> Your task: Please set down, exactly as written, the line containing "Lemma trade_fields e" and every line after it through the end of the records.

++++ Data extract ++++

#[export] Hint Resolve bool_byte_is_byte order_type_code_byte putI64BE_bytes : trading.

Lemma event_record_wf e r : in_u64 (sequence e) -> event_record e = Some r -> rec_wf r.
Proof.
  intros He Hr. unfold event_record in Hr. destruct (event_payload e) as [[[cmd size] p]|] eqn:Hp; [|done].
  injection Hr as <-. pose proof (event_payload_length e cmd size p Hp) as (Hl & Hs & Hc).
  unfold rec_wf. cbn [rec_sequence rec_command rec_payload].
  split; [done|]. split; [unfold is_byte; lia|]. split; [|unfold kMaxPayloadSize; lia].
  destruct e; try done; injection Hp as _ _ <-; unfold accepted_payload, trade_payload, cancelled_payload, putU8;
    rewrite !Forall_app, ?Forall_singleton; split_and!; auto with trading.
Qed.

Lemma encode_rec_bytes e : encode e = rec_bytes <$> event_record e.
Proof.
  unfold event_record. destruct (event_payload e) as [[[cmd size] p]|] eqn:Hp.
  - by rewrite (encode_frame _ _ _ _ Hp).
  - unfold encode. by rewrite Hp.
Qed.

Lemma readU64BE_drop n p v rest : in_u64 v -> drop n p = putU64BE v ++ rest -> readU64BE (drop n p) = v.
Proof. intros Hv ->. by apply readU64BE_put. Qed.

Lemma readU32BE_drop n p v rest : in_u32 v -> drop n p = putU32BE v ++ rest -> readU32BE (drop n p) = v.
Proof. intros Hv ->. by apply readU32BE_put. Qed.

Lemma readI64BE_drop n p v rest : in_i64 v -> drop n p = putI64BE v ++ rest -> readI64BE (drop n p) = v.
Proof. intros Hv ->. by apply readI64BE_put. Qed.

(** Reads a field of a payload built by the [put] functions. *)
Ltac read_field :=
  lazymatch goal with
  | |- readU64BE (drop ?n ?p) = ?v => apply (readU64BE_drop n p v (drop (8 + n) p)); [done|reflexivity]
  | |- readU32BE (drop ?n ?p) = ?v => apply (readU32BE_drop n p v (drop (4 + n) p)); [done|reflexivity]
  | |- readI64BE (drop ?n ?p) = ?v => apply (readI64BE_drop n p v (drop (8 + n) p)); [done|reflexivity]
  end.

Lemma accepted_fields e :
  event_wf (OrderAccepted e) ->
  new_order_fields (accepted_payload e) =
    Build_NewOrderFields (oa_timestamp e) (oa_orderId e) (oa_symbolId e) (oa_traderId e)
      (bool_byte (oa_isBuy e)) (oa_priceTicks e) (oa_quantity e) (oa_remainingQuantity e)
      (order_type_code (oa_orderType e)) (oa_prioritySeq e).
Proof.
  intros (Hts & _ & Hid & Hsym & Htr & Hpt & Hq & Hr & Hprio). unfold new_order_fields.
  f_equal; try read_field; try done. change (accepted_payload e) with (drop 0 (accepted_payload e)). read_field.
Qed.

Lemma cancelled_fields e :
  in_u64 (oc_orderId e) -> readU64BE (drop 8 (cancelled_payload e)) = oc_orderId e.
Proof. intros Hid. read_field. Qed.

Lemma trade_fields e :
  in_u64 (te_restingOrderId e) -> in_u32 (te_tradeQuantity e) ->
  readU64BE (drop 8 (trade_payload e)) = te_restingOrderId e /\
  readU32BE (drop 32 (trade_payload e)) = te_tradeQuantity e.
Proof. intros Hid Hq. split; read_field. Qed.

++++

> Response:
Lemma trade_fields e :
  in_u64 (te_restingOrderId e) -> in_u32 (te_tradeQuantity e) ->
  readU64BE (drop 8 (trade_payload e)) = te_restingOrderId e /\
  readU32BE (drop 32 (trade_payload e)) = te_tradeQuantity e.
Proof. intros Hid Hq. split; read_field. Qed.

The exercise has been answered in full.